1 憲法と法律は何が違うのか?
憲法と法律の違いについて,憲法は「国家権力」に向けられた法規範であるのに対し,法律は「国民」に向けられた法規範であるなどと説明されることがあります。
例えば,刑法は犯罪と刑罰について定められた「法律」で,「国民」が刑法に違反した場合に刑罰が与えられるという「国民」を対象にしたルールです。

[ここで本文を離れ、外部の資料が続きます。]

(** * physics2: the 2D space of the puzzle-platformer, and its collision engine

    A shallow embedding of [src/physics2.py].

    Python objects are references, and the behaviour of the module hinges
    on that: [Object.speed] and the entity lists of [Space] are class
    attributes, hence one list object shared by every instance that has not
    rebound the attribute.  The embedding therefore keeps a store:

    - [objs]   the [Object] instances (a [pygame.Rect] plus its attributes),
    - [speeds] the two-element list objects that hold velocities,
    - [lists]  the list objects that hold entity references,

    and a [Space] instance is a record of its instance dictionary, where an
    attribute that was never assigned on the instance is [None] and reads
    fall back to the class attribute.

    Methods run in a state-and-exception monad: a raised exception keeps
    the store as it was at the raise, as in Python.

    Numbers.  Rect coordinates are Python ints.  pygame keeps them as C
    ints, and what its conversion makes of a larger int is not modelled:
    a theorem about values that a caller passes into a Rect assumes that
    they are C ints ([c_int], [rect_args_fit]).  Velocities are Python
    ints or floats; they are embedded as exact rationals [Q], so that
    [a / b] is the exact quotient and [round] is round-half-to-even:
    rounding error, infinities and NaN of binary64 are outside the model.
    A theorem that gives, for every velocity and framerate, the integer
    position that a tick computes is for the ticks that binary64 computes
    without rounding error ([exact_tick]); there the exact model and
    binary64 give the same result ([exact_tick_in_binary64]).

    [Space.move_player] takes [math.sqrt] as a parameter.  Logging is left
    out: the calls under [debug], which is [False], and the calls to
    [logging.info] in [move_player]. *)

From Stdlib Require Import ZArith QArith Qround Qabs String Bool Lia Lqa.
From stdpp Require Import base option list.
(** * Verification of [src/objects-tasks.js]

    A shallow embedding of the exported functions of the module and of the
    [cssSelectorBuilder] object, together with the properties the
    specification states about them.

    Conventions of the embedding.
    - Numbers that the code adds or multiplies are the type [Numbers.number]:
      the integers that a double holds, the two infinities and [NaN], with
      the rounding of every sum and product written out.  Numbers that the
      code only counts or compares are integers ([Z]).
    - An object is one that an object literal makes: the finite map of its
      own enumerable data properties, with [Object.prototype] as its
      prototype.  Where the code reads a property by name, the read goes on
      to the members of [Object.prototype].
    - A string is the sequence of its code units, each of them below 256
      ([ascii]), as in the documented examples.
    - Objects and arrays that the code mutates or aliases live in an explicit
      store and are passed by location. *)

From stdpp Require Import gmap strings list sorting.
From Stdlib Require Import ZArith Lia Ascii.

Local Open Scope string_scope.
Local Open Scope list_scope.

(** * The selector builder *)

Module cssSelectorBuilder.

(** The [type] tag of a fragment: the source uses the strings ['element'],
    ['id'], ['class'], ['attr'], ['pseudoclass'], ['pseudoelement'] and
    ['combinator']. *)
Inductive stype :=
| TElement | TId | TClass | TAttr | TPseudoClass | TPseudoElement | TCombinator.

#[global] Instance stype_eq_dec : EqDecision stype.
Proof. solve_decision. Defined.

(** [{ selector: ..., type: ... }] *)
Record fragment := Fragment { selector : string; type : stype }.

#[global] Instance fragment_eq_dec : EqDecision fragment.
Proof. solve_decision. Defined.

(** The two errors the builder throws, and the [TypeError] of the runtime
    for a property read through a missing reference. *)
Inductive error := OrderError | DuplicateError | TypeError.

Definition message (e : error) : string :=
  match e with
  | OrderError =>
      "Selector parts should be arranged in the following order: element, id, class, attribute, pseudo-class, pseudo-element"
  | DuplicateError =>
      "Element, id and pseudo-element should not occur more then one time inside the selector"
  | TypeError => "TypeError"
  end.

(** The store: arrays of fragments, and builder objects.  A builder object
    is determined by its [selectors] property, a reference to an array
    ([None] for the object literal [{}] before [Object.assign]); [order] and
    the methods are the same for all of them. *)
Record heap := Heap {
  arrays : gmap nat (list fragment);
  objects : gmap nat (option nat)
}.

Inductive result (A : Type) :=
| Ok (a : A)
| Throw (e : error).
Arguments Ok {A} a.
Arguments Throw {A} e.

(** A computation reads and writes the store and returns or throws; the
    store it leaves is kept in both cases. *)
Definition M (A : Type) : Type := heap → result A * heap.

Definition ret {A} (a : A) : M A := λ h, (Ok a, h).
Definition throw {A} (e : error) : M A := λ h, (Throw e, h).
Definition bind {A B} (k : A → M B) (m : M A) : M B :=
  λ h, match m h with
       | (Ok a, h') => k a h'
       | (Throw e, h') => (Throw e, h')
       end.

(** The notations [x ← m; k] and [m;; k] are those of stdpp's [MBind]. *)
#[global] Instance M_ret : MRet M := @ret.
#[global] Instance M_bind : MBind M := @bind.

(** ** Store primitives *)

(** [{}] *)
Definition new_object : M nat := λ h,
  let o := fresh (dom (objects h)) in
  (Ok o, Heap (arrays h) (<[o := None]> (objects h))).

(** [[]] and array literals *)
Definition new_array (l : list fragment) : M nat := λ h,
  let a := fresh (dom (arrays h)) in
  (Ok a, Heap (<[a := l]> (arrays h)) (objects h)).

(** [o.selectors] *)
Definition get_selectors (o : nat) : M nat := λ h,
  match objects h !! o with
  | Some (Some a) => (Ok a, h)
  | _ => (Throw TypeError, h)
  end.

(** [o.selectors = a] *)
Definition set_selectors (o a : nat) : M unit := λ h,
  match objects h !! o with
  | Some _ => (Ok tt, Heap (arrays h) (<[o := Some a]> (objects h)))
  | None => (Throw TypeError, h)
  end.

(** the elements of the array at [a] *)
Definition read_array (a : nat) : M (list fragment) := λ h,
  match arrays h !! a with
  | Some l => (Ok l, h)
  | None => (Throw TypeError, h)
  end.

(** [a.push(...xs)] *)
Definition push (a : nat) (xs : list fragment) : M unit := λ h,
  match arrays h !! a with
  | Some l => (Ok tt, Heap (<[a := l ++ xs]> (arrays h)) (objects h))
  | None => (Throw TypeError, h)
  end.

(** [Object.assign(target, source)]: the own properties of [source] are
    copied by reference, so both objects then share one [selectors] array. *)
Definition assign (target source : nat) : M unit := λ h,
  match objects h !! target, objects h !! source with
  | Some _, Some f => (Ok tt, Heap (arrays h) (<[target := f]> (objects h)))
  | _, _ => (Throw TypeError, h)
  end.

(** ** The object *)

Definition order : list stype :=
  [TElement; TId; TClass; TAttr; TPseudoClass; TPseudoElement].

(** [arr.includes(e)] *)
Definition includes (arr : list stype) (e : stype) : bool :=
  existsb (λ x, bool_decide (x = e)) arr.

Definition checkOrder (this : nat) (n : nat) : M unit :=
  a ← get_selectors this;
  l ← read_array a;
  if negb (length l =? 0)%nat then
    let lastElements := map type l in
    if existsb (λ e, includes lastElements e) (drop n order)
    then throw OrderError
    else ret tt
  else ret tt.

Definition checkType (this : nat) (ty : stype) : M unit :=
  a ← get_selectors this;
  l ← read_array a;
  if (1 <=? length (List.filter (λ e, bool_decide (type e = ty)) l))%nat
  then throw DuplicateError
  else ret tt.

(** In every method below, [Object.assign(copyThis, this)] makes the copy
    share the array of [this]; the fragment is pushed on that shared array;
    [this.selectors = []] then gives [this] a new empty array; the copy is
    returned. *)
Definition element (this : nat) (value : string) : M nat :=
  checkType this TElement;;
  checkOrder this 1;;
  copyThis ← new_object;
  assign copyThis this;;
  a ← get_selectors copyThis;
  push a [Fragment value TElement];;
  e ← new_array [];
  set_selectors this e;;
  ret copyThis.

Definition id (this : nat) (value : string) : M nat :=
  copyThis ← new_object;
  checkType this TId;;
  checkOrder this 2;;
  assign copyThis this;;
  a ← get_selectors copyThis;
  push a [Fragment ("#" +:+ value) TId];;
  e ← new_array [];
  set_selectors this e;;
  ret copyThis.

Definition class (this : nat) (value : string) : M nat :=
  checkOrder this 3;;
  copyThis ← new_object;
  assign copyThis this;;
  a ← get_selectors copyThis;
  push a [Fragment ("." +:+ value) TClass];;
  e ← new_array [];
  set_selectors this e;;
  ret copyThis.

Definition attr (this : nat) (value : string) : M nat :=
  checkOrder this 4;;
  copyThis ← new_object;
  assign copyThis this;;
  a ← get_selectors copyThis;
  push a [Fragment ("[" +:+ value +:+ "]") TAttr];;
  e ← new_array [];
  set_selectors this e;;
  ret copyThis.

Definition pseudoClass (this : nat) (value : string) : M nat :=
  checkOrder this 5;;
  copyThis ← new_object;
  assign copyThis this;;
  a ← get_selectors copyThis;
  push a [Fragment (":" +:+ value) TPseudoClass];;
  e ← new_array [];
  set_selectors this e;;
  ret copyThis.

Definition pseudoElement (this : nat) (value : string) : M nat :=
  checkType this TPseudoElement;;
  copyThis ← new_object;
  assign copyThis this;;
  a ← get_selectors copyThis;
  push a [Fragment ("::" +:+ value) TPseudoElement];;
  e ← new_array [];
  set_selectors this e;;
  ret copyThis.

(** The spread arguments are read before [push] runs. *)
Definition combine (this : nat) (selector1 : nat) (combinator : string)
    (selector2 : nat) : M nat :=
  copyThis ← new_object;
  assign copyThis this;;
  a ← get_selectors copyThis;
  a1 ← get_selectors selector1;
  l1 ← read_array a1;
  a2 ← get_selectors selector2;
  l2 ← read_array a2;
  push a (l1 ++ [Fragment (" " +:+ combinator +:+ " ") TCombinator] ++ l2);;
  e ← new_array [];
  set_selectors this e;;
  ret copyThis.

(** [items.map((item) => item.selector).join('')] *)
Definition join (l : list fragment) : string :=
  String.concat "" (map selector l).

Definition stringify (this : nat) : M string :=
  a ← get_selectors this;
  l ← read_array a;
  let result := join l in
  e ← new_array [];
  set_selectors this e;;
  ret result.

(** The store after the module is loaded: the object [cssSelectorBuilder]
    at location [0], its [selectors] the empty array at location [0]. *)
Definition builder : nat := 0.
Definition initial : heap := Heap {[ 0 := [] ]} {[ builder := Some 0 ]}.
Lemma Circuit_new_run (h : store) :
  Circuit_new h = (Returns (length h), h ++ [[]]).
Proof. reflexivity. Qed.

Lemma bind_returns {A B : Type} (m : Py A) (k : A → Py B) (h h' : store) (a : A) :
  m h = (Returns a, h') → bind m k h = k a h'.
Proof. intros Hm. unfold bind. by rewrite Hm. Qed.

Lemma bind_raises {A B : Type} (m : Py A) (k : A → Py B) (h h' : store) (e : exn) :
  m h = (Raises e, h') → bind m k h = (Raises e, h').
Proof. intros Hm. unfold bind. by rewrite Hm. Qed.

(** The monad laws, store by store. *)
Lemma bind_ret_l {A B : Type} (a : A) (k : A → Py B) (h : store) :
  bind (ret a) k h = k a h.
Proof. reflexivity. Qed.

Lemma bind_ret_r {A : Type} (m : Py A) (h : store) : bind m ret h = m h.
Proof. unfold bind, ret. by destruct (m h) as [[a|e] h']. Qed.

Lemma bind_assoc {A B C : Type} (m : Py A) (k : A → Py B) (k' : B → Py C) (h : store) :
  bind (bind m k) k' h = bind m (λ a, bind (k a) k') h.
Proof. unfold bind. by destruct (m h) as [[a|e] h']. Qed.

(** [step H] runs the first statement of a sequence, whose run is [H]. *)
Ltac step H := rewrite (bind_returns _ _ _ _ _ H).

Lemma Circuit_read_run (c : loc) (ins : Circuit) (h : store) :
  h !! c = Some ins → Circuit_read c h = (Returns ins, h).
Proof. intros Hc. unfold Circuit_read. by rewrite Hc. Qed.

Lemma Circuit_extend_run (c : loc) (ins new : Circuit) (h : store) :
  h !! c = Some ins → Circuit_extend c new h = (Returns tt, <[c := ins ++ new]> h).
Proof. intros Hc. unfold Circuit_extend. by rewrite Hc. Qed.

Lemma num_qubits_run (c : loc) (ins : Circuit) (h : store) :
  h !! c = Some ins → num_qubits c h = (Returns (circuit_num_qubits ins), h).
Proof.
  intros Hc. unfold num_qubits.
  by step (Circuit_read_run _ _ _ Hc).
Qed.

Lemma append_run (c other : loc) (ins new : Circuit) (h : store) :
  h !! c = Some ins → h !! other = Some new →
  append c other h = (Returns tt, <[c := ins ++ new]> h).
Proof.
  intros Hc Ho. unfold append.
  step (Circuit_read_run _ _ _ Ho).
  by apply Circuit_extend_run.
Qed.

(** ** The encoding of [N], line 361 *)

Lemma bin_digits_bits (p : positive) (acc : pystr) :
  bin_digits p acc = reverse (map char_of_bit (pos_bits p)) ++ acc.
Proof.
  revert acc. induction p as [p IH|p IH|]; intros acc; simpl.
  - rewrite IH, reverse_cons, <- app_assoc. reflexivity.
  - rewrite IH, reverse_cons, <- app_assoc. reflexivity.
  - reflexivity.
Qed.

Lemma pos_bits_binary (p : positive) : Forall (λ b, b = 0 ∨ b = 1) (pos_bits p).
Proof. induction p; simpl; constructor; auto. Qed.

Lemma comprehension_bits (l : list Z) :
  Forall (λ b, b = 0 ∨ b = 1) l →
  comprehension int_of_char (map char_of_bit l) = Returns l.
Proof.
  induction 1 as [|b l Hb _ IH]; [done|].
  simpl. rewrite IH. destruct Hb as [-> | ->]; reflexivity.
Qed.

Lemma comprehension_snoc_raises {A B : Type} (f : A → outcome B) l bs x e :
  comprehension f l = Returns bs →
  f x = Raises e →
  comprehension f (l ++ [x]) = Raises e.
Proof.
  revert bs. induction l as [|a l IH]; intros bs Hl Hx; simpl in *.
  - by rewrite Hx.
  - destruct (f a) as [b|e']; simpl in *; [|done].
    destruct (comprehension f l) as [bs'|e'] eqn:E; simpl in *; [|done].
    by rewrite (IH bs' eq_refl Hx).
Qed.

Lemma factorize_Nj_pos (p : positive) : factorize_Nj (Zpos p) = Returns (pos_bits p).
Proof.
  unfold factorize_Nj, bin. change (drop 2 (lit "0b" ++ ?l)) with l.
  rewrite bin_digits_bits, app_nil_r, reverse_involutive.
  apply comprehension_bits, pos_bits_binary.
Qed.

Lemma factorize_Nj_zero : factorize_Nj 0 = Returns [0].
Proof. reflexivity. Qed.

Lemma factorize_Nj_neg (p : positive) : factorize_Nj (Zneg p) = Raises ValueError.
Proof.
  unfold factorize_Nj, bin.
  change (drop 2 (lit "-0b" ++ ?l)) with ("b"%char :: l).
  rewrite bin_digits_bits, app_nil_r, reverse_cons, reverse_involutive.
  eapply comprehension_snoc_raises; [|reflexivity].
  apply comprehension_bits, pos_bits_binary.
Qed.

Lemma shiftr_mod2 (a n : Z) : 0 ≤ n → (a ≫ n) `mod` 2 = Z.b2z (Z.testbit a n).
Proof.
  intros Hn. rewrite Z.shiftr_div_pow2 by done. symmetry. by apply Z.testbit_spec'.
Qed.

Lemma pos_bits_lookup (p : positive) (b : nat) (x : Z) :
  pos_bits p !! b = Some x → x = Z.b2z (Z.testbit (Zpos p) (Z.of_nat b)).
Proof.
  revert b. induction p as [p IH|p IH|]; intros [|b] Hb; simpl in Hb.
  - injection Hb as <-. reflexivity.
  - rewrite Nat2Z.inj_succ, Pos2Z.inj_xI, Z.testbit_odd_succ by lia. by apply IH.
  - injection Hb as <-. reflexivity.
  - rewrite Nat2Z.inj_succ, Pos2Z.inj_xO, Z.testbit_even_succ by lia. by apply IH.
  - injection Hb as <-. reflexivity.
  - destruct b; discriminate.
Qed.

Lemma pos_bits_above (p : positive) (b : nat) :
  (length (pos_bits p) ≤ b)%nat → Z.testbit (Zpos p) (Z.of_nat b) = false.
Proof.
  revert b. induction p as [p IH|p IH|]; intros [|b] Hb; simpl in Hb; try lia.
  - rewrite Nat2Z.inj_succ, Pos2Z.inj_xI, Z.testbit_odd_succ by lia. apply IH. lia.
  - rewrite Nat2Z.inj_succ, Pos2Z.inj_xO, Z.testbit_even_succ by lia. apply IH. lia.
  - rewrite Nat2Z.inj_succ. change 1 with (2 * 0 + 1).
    rewrite Z.testbit_odd_succ by lia. apply Z.testbit_0_l.
Qed.

Lemma pos_bits_length (p : positive) : len (pos_bits p) = Z.log2 (Zpos p) + 1.
Proof.
  unfold len.
  assert (Hsize : Z.of_nat (length (pos_bits p)) = Zpos (Pos.size p)).
  { induction p as [p IH|p IH|]; simpl pos_bits; simpl length; [| |done];
      rewrite Nat2Z.inj_succ, IH; simpl; lia. }
  rewrite Hsize. destruct p; simpl; lia.
Qed.

Lemma pos_bits_last (p : positive) : list.last (pos_bits p) = Some 1.
Proof.
  induction p as [p IH|p IH|]; simpl pos_bits; [| |done];
    rewrite last_cons, IH; reflexivity.
Qed.

Lemma pos_bits_value (p : positive) : lsb_value (pos_bits p) = Zpos p.
Proof. induction p as [p IH|p IH|]; simpl; lia. Qed.

(** On a non-negative [N] the comprehension returns, and its value is known
    in closed form. *)
Lemma factorize_Nj_nonneg (N : Z) :
  0 ≤ N →
  factorize_Nj N = Returns (match N with Zpos p => pos_bits p | _ => [0] end).
Proof.
  destruct N as [|p|p]; intros HN; [done| |lia]. apply factorize_Nj_pos.
Qed.

(** [factorize] on a non-negative [N]: the call returns, whatever the register
    sizes, with a new empty circuit. *)
Lemma factorize_locals_run (N K nx ny : Z) (h : store) (Nj : list Z) :
  factorize_Nj N = Returns Nj →
  factorize_locals N K nx ny h =
    (Returns (mkFrame (range 0 nx) (range nx (nx + ny))
                (range (nx + ny) (nx + ny + (nx + ny + 1))) Nj (length h)),
     h ++ [[]]).
Proof.
  intros HNj. unfold factorize_locals, factorize_registers, bind, lift.
  rewrite HNj, Circuit_new_run, for_pass. reflexivity.
Qed.

Lemma factorize_run (N K nx ny : Z) (h : store) :
  factorize N K nx ny h =
    if 0 <=? N then (Returns (length h), h ++ [[]]) else (Raises ValueError, h).
Proof.
  unfold factorize, bind. destruct N as [|p|p]; simpl (0 <=? _).
  - by rewrite (factorize_locals_run _ _ _ _ _ _ factorize_Nj_zero).
  - by rewrite (factorize_locals_run _ _ _ _ _ _ (factorize_Nj_pos p)).
  - unfold factorize_locals, factorize_registers, bind, lift.
    by rewrite factorize_Nj_neg.
Qed.

Lemma len_range (a b : Z) : len (range a b) = Z.max 0 (b - a).
Proof. unfold len, range. rewrite length_seqZ. lia. Qed.

Lemma elem_of_range (a b q : Z) : q ∈ range a b ↔ a ≤ q < b.
Proof. unfold range. rewrite elem_of_seqZ. lia. Qed.

Lemma range_app (a b c : Z) : a ≤ b → b ≤ c → range a c = range a b ++ range b c.
Proof.
  intros Hab Hbc. unfold range.
  replace (c - a) with ((b - a) + (c - b)) by lia.
  rewrite seqZ_app by lia. do 3 f_equal. lia.
Qed.

Lemma lookup_range (a b : Z) (i : nat) :
  Z.of_nat i < b - a → range a b !! i = Some (a + Z.of_nat i).
Proof. apply lookup_seqZ_lt. Qed.

(** C7: for every N >= 0 the call of factorize returns, and the bit list Nj it
    computed is the binary expansion of N, least significant bit first: the
    entry at position b is (N >> b) mod 2, and the bits of N at the positions
    past the end of the list are all 0. *)
Theorem factorize_Nj_lsb_first (N K nx ny : Z) (h : store) :
  0 ≤ N →
  ∃ fr h',
    factorize_locals N K nx ny h = (Returns fr, h') ∧
    factorize_Nj N = Returns (f_Nj fr) ∧
    (∀ b : nat, (b < length (f_Nj fr))%nat →
       f_Nj fr !! b = Some ((N ≫ Z.of_nat b) `mod` 2)) ∧
    (∀ b : nat, (length (f_Nj fr) ≤ b)%nat → (N ≫ Z.of_nat b) `mod` 2 = 0).
Proof.
  intros HN. pose proof (factorize_Nj_nonneg N HN) as HNj.
  eexists _, _. split; [apply (factorize_locals_run _ _ _ _ _ _ HNj)|].
  split; [exact HNj|]. simpl f_Nj.
  destruct N as [|p|p]; [| |lia].
  - split; intros b Hb; [|by rewrite Z.shiftr_0_l].
    destruct b; [reflexivity|simpl in Hb; lia].
  - split; intros b Hb; rewrite shiftr_mod2 by lia.
    + destruct (lookup_lt_is_Some_2 _ _ Hb) as [x Hx].
      rewrite Hx. f_equal. by apply pos_bits_lookup.
    + by rewrite pos_bits_above.
Qed.

Lemma factorize_Nj_lsb_first_witness :
  ∃ fr h',
    factorize_locals 143 8 4 4 [] = (Returns fr, h') ∧
    factorize_Nj 143 = Returns (f_Nj fr) ∧
    (∀ b : nat, (b < length (f_Nj fr))%nat →
       f_Nj fr !! b = Some ((143 ≫ Z.of_nat b) `mod` 2)) ∧
    (∀ b : nat, (length (f_Nj fr) ≤ b)%nat → (143 ≫ Z.of_nat b) `mod` 2 = 0).
Proof. apply (factorize_Nj_lsb_first 143 8 4 4 []). lia. Defined.

(** C10: for every N >= 1 the call of factorize returns with a bit list Nj of
    length exactly floor(log2 N) + 1 whose last entry is 1.  The list carries
    no padding up to the length nz = nx + ny + 1 of the Z register: it is
    shorter than the register whenever N < 2^(nz - 1).  Nothing compares its
    length with nz: whenever N >= 2^nz the call still returns and Nj is longer
    than the Z register. *)
Theorem factorize_Nj_unpadded (N K nx ny : Z) (h : store) :
  1 ≤ N →
  ∃ fr h',
    factorize_locals N K nx ny h = (Returns fr, h') ∧
    len (f_Nj fr) = Z.log2 N + 1 ∧
    list.last (f_Nj fr) = Some 1 ∧
    len (f_Z fr) = Z.max 0 (nx + ny + 1) ∧
    (0 ≤ nx + ny → N < 2 ^ (nx + ny) → len (f_Nj fr) < len (f_Z fr)) ∧
    (2 ^ (nx + ny + 1) ≤ N → len (f_Z fr) < len (f_Nj fr)).
Proof.
  intros HN. destruct N as [|p|p]; try lia.
  eexists _, _. split; [apply (factorize_locals_run _ _ _ _ _ _ (factorize_Nj_pos p))|].
  simpl f_Nj; simpl f_Z.
  rewrite pos_bits_length, pos_bits_last, len_range.
  pose proof (Z.log2_nonneg (Zpos p)) as Hlog.
  repeat split; [lia| |].
  - intros Hnz Hpow. apply Z.log2_lt_pow2 in Hpow; lia.
  - intros Hpow.
    destruct (Z.le_gt_cases 0 (nx + ny + 1)) as [Hnz|Hnz]; [|lia].
    apply Z.log2_le_pow2 in Hpow; lia.
Qed.

Lemma factorize_Nj_unpadded_witness :
  ∃ fr h',
    factorize_locals 143 8 1 2 [] = (Returns fr, h') ∧
    len (f_Nj fr) = Z.log2 143 + 1 ∧
    list.last (f_Nj fr) = Some 1 ∧
    len (f_Z fr) = Z.max 0 (1 + 2 + 1) ∧
    (0 ≤ 1 + 2 → 143 < 2 ^ (1 + 2) → len (f_Nj fr) < len (f_Z fr)) ∧
    (2 ^ (1 + 2 + 1) ≤ 143 → len (f_Z fr) < len (f_Nj fr)).
Proof. apply (factorize_Nj_unpadded 143 8 1 2 []). lia. Defined.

また,民法も,私人間の取引や家族関係などについて定められた「法律」で,これもまた「国民」を対象にしています
これに対して,憲法は,「国家権力」に向けられたもので,例えば,国が,国民による自由な言論を一切認めないという法律を作ったとしたら,表現の自由について定める憲法に違反することになるわけです。
このように,憲法と法律は対象がそもそも異なります。
2 憲法に違反する法律はどうなるのか?
憲法98条には,「この憲法は,国の最高法規であつて,その条規に反する法律,命令,詔勅及び国務に関するその他の行為の全部又は一部は,その効力を有しない。」と定められており,憲法に違反する法律は無効となります。
問題は,憲法に違反するかを誰が判断するのかです。
これについては,憲法81条で,「最高裁判所は,一切の法律,命令,規則又は処分が憲法に適合するかしないかを決定する権限を有する終審裁判所である。」と定められており,最終的には,最高裁判所が判断することになります。
ちなみに,日本ではこのように通常の裁判を行う司法裁判所が違憲審査をするのですが,ドイツのように違憲審査を行う専門の憲法裁判所がある国もあります。
3 法律が憲法違反だと思ったら裁判所に審査してもらえる?
日本の場合,具体的な争いごとを解決する必要な限度で違憲審査がされる仕組みになっており(具体的な事件に付随して審査を行うという意味で付随的審査制といいます。),具体的な争いごとを離れて,法律が憲法違反かどうかの判断を裁判所に審査してもらうことはできません。
4 憲法違反にも種類がある?
そもそも法律自体が憲法に違反しているという「法令違憲」と,法律自体は合憲だけれども,ある具体的な場面においてその法律を適用させることが憲法に違反するという「適用違憲」があります。
例えば,昔は刑法200条で「自己又ハ配偶者ノ直系尊属ヲ殺シタル者ハ死刑又ハ無期懲役ニ処ス」というのがあり,親や祖父母などの直系尊属を殺害した場合には,通常の殺人罪(刑法199条)よりも重い刑罰が定められていました。
これについて,実父から性的虐待を受けていた女性が実父を殺害した事件で,刑法200条が憲法に違反するかが争われ,1973年に最高裁判所は,刑法200条自体が,平等原則を定めた憲法14条に違反すると判断しました。
このように,刑法200条という法律自体が憲法違反だとされるのが法令違憲です。
これに対して,例えば,1952年に名古屋で発生した高田事件では,事件から15年間にわたって刑事裁判の審理が行われなかったことについて,最高裁判所は,被告人の迅速な裁判を受ける権利を侵害するとして違憲の判断をしており(参考:最高裁判決全文),これは,刑法や刑事訴訟法自体が憲法に違反するわけではなく,本件において,それを適用することが憲法に違反するというものです。
5 まとめ
以上のように,憲法と法律は対象が異なるものであり,国家権力による憲法違反が争われた場合には,具体的な事件を解決するのに必要な限度で,裁判所が,法律自体または法律適用の違憲性を判断することになります。